Hackers behind phishing attacks aim to tap into people’s emotions. If you generate enough fear or threat, a person will easily do something irrational, like open a shady attachment, even though they know perfectly well they shouldn’t.
Tailored Simulations Help Tackle Real Threats
Once a hacker has gained access to, for example, someone’s inbox, it usually takes approximately 140 days until anyone notices. HoxHunt aims to decrease this number by empowering employees to react to hacking attempts.
In order to succeed at this, we concentrate on four main aspects of security awareness training: attention, emotions, participation, and repetition. How do you get people to actually pay attention to the learning materials? How to engage people as well as possible with practical simulations?

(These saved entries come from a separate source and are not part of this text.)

(** The enumerator in closed form. *)
Lemma getPlaylistDevices_spec spotify ds ps :
  Spotify.getMyDevices spotify = Fulfilled ds ->
  Spotify.getUserPlaylists spotify = Fulfilled ps ->
  getPlaylistDevices spotify = Fulfilled (crossProduct (List.filter selected ds) ps).
Proof.
  intros Hd Hp. unfold getPlaylistDevices. rewrite Hd, Hp. cbn [mbind Settled_bind mret Settled_ret].
  f_equal. rewrite filter_filter. fold selected.
  unfold crossProduct.
  rewrite (foldl_pointwise _ (fun acc d => acc ++ (playlistDevice d <$> ps))).
  - by rewrite foldl_extend.
  - intros acc d. by rewrite foldl_push.
Qed.

Lemma length_crossProduct ds ps :
  length (crossProduct ds ps) = length ds * length ps.
Proof.
  unfold crossProduct. induction ds as [|d ds IH]; csimpl; [done|].
  rewrite length_app, length_fmap, IH. lia.
Qed.

Lemma crossProduct_ids ds ps :
  id <$> crossProduct ds ps =
  d ← ds; (fun p => {| deviceId := Spotify.device_id d;
                       playlistUri := Str (Spotify.playlist_uri p) |}) <$> ps.
Proof.
  unfold crossProduct. induction ds as [|d ds IH]; csimpl; [done|].
  rewrite fmap_app, IH. f_equal. rewrite <- list_fmap_compose. done.
Qed.

Lemma NoDup_fmap_eq {A B} (f : A -> B) (l : list A) x y :
  NoDup (f <$> l) -> x ∈ l -> y ∈ l -> f x = f y -> x = y.
Proof.
  induction l as [|a l IH]; csimpl; [by inversion 2|].
  rewrite NoDup_cons, !elem_of_cons. intros [Hn Hnd] [->|Hx] [->|Hy] Heq; auto.
  - destruct Hn. rewrite Heq. by apply list_elem_of_fmap_2.
  - destruct Hn. rewrite <- Heq. by apply list_elem_of_fmap_2.
Qed.

Lemma NoDup_crossProduct_ids ds ps :
  NoDup (Spotify.device_id <$> ds) ->
  NoDup (Spotify.playlist_uri <$> ps) ->
  NoDup (id <$> crossProduct ds ps).
Proof.
  intros Hds Hps. rewrite crossProduct_ids. apply NoDup_bind.
  - intros d1 d2 y H1 H2 (p1 & -> & _)%list_elem_of_fmap (p2 & Heq & _)%list_elem_of_fmap.
    apply (NoDup_fmap_eq Spotify.device_id ds); auto. congruence.
  - intros d _. apply NoDup_fmap_2_strong.
    + intros p1 p2 H1 H2 Heq.
      apply (NoDup_fmap_eq Spotify.playlist_uri ps); auto. congruence.
    + by apply NoDup_fmap_1 in Hps.
  - by apply NoDup_fmap_1 in Hds.
Qed.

Our training works, because it actually simulates a real phishing attack. It generates a real feeling.
Traditionally, only 3-5% of people report real cyber attacks and the rate of falling victim to an attack is as high as 40%. With continuous engagement we have got the reporting rate to 60-75% as employees are motivated to report real attacks while getting the failure rates to a sustained 2%.
You can’t prevent phishing attacks. That’s a given. With good training, though, you can identify and report them to the proper authorities. In HoxHunt’s case, employees’ previous data of real phishing attempts are put to good use. If there are less savvy employees that can’t identify an attack, it’s possible to delete phishing emails automatically or manually from their inboxes based on earlier observations by others.
Security awareness training shouldn’t be approached from the point of view of fear, threat or worst case scenarios. Instead, employees should be encouraged to understand and discuss security issues in the context of their work.
Efficient training is a possibility to build a sustainable culture of information security within a company.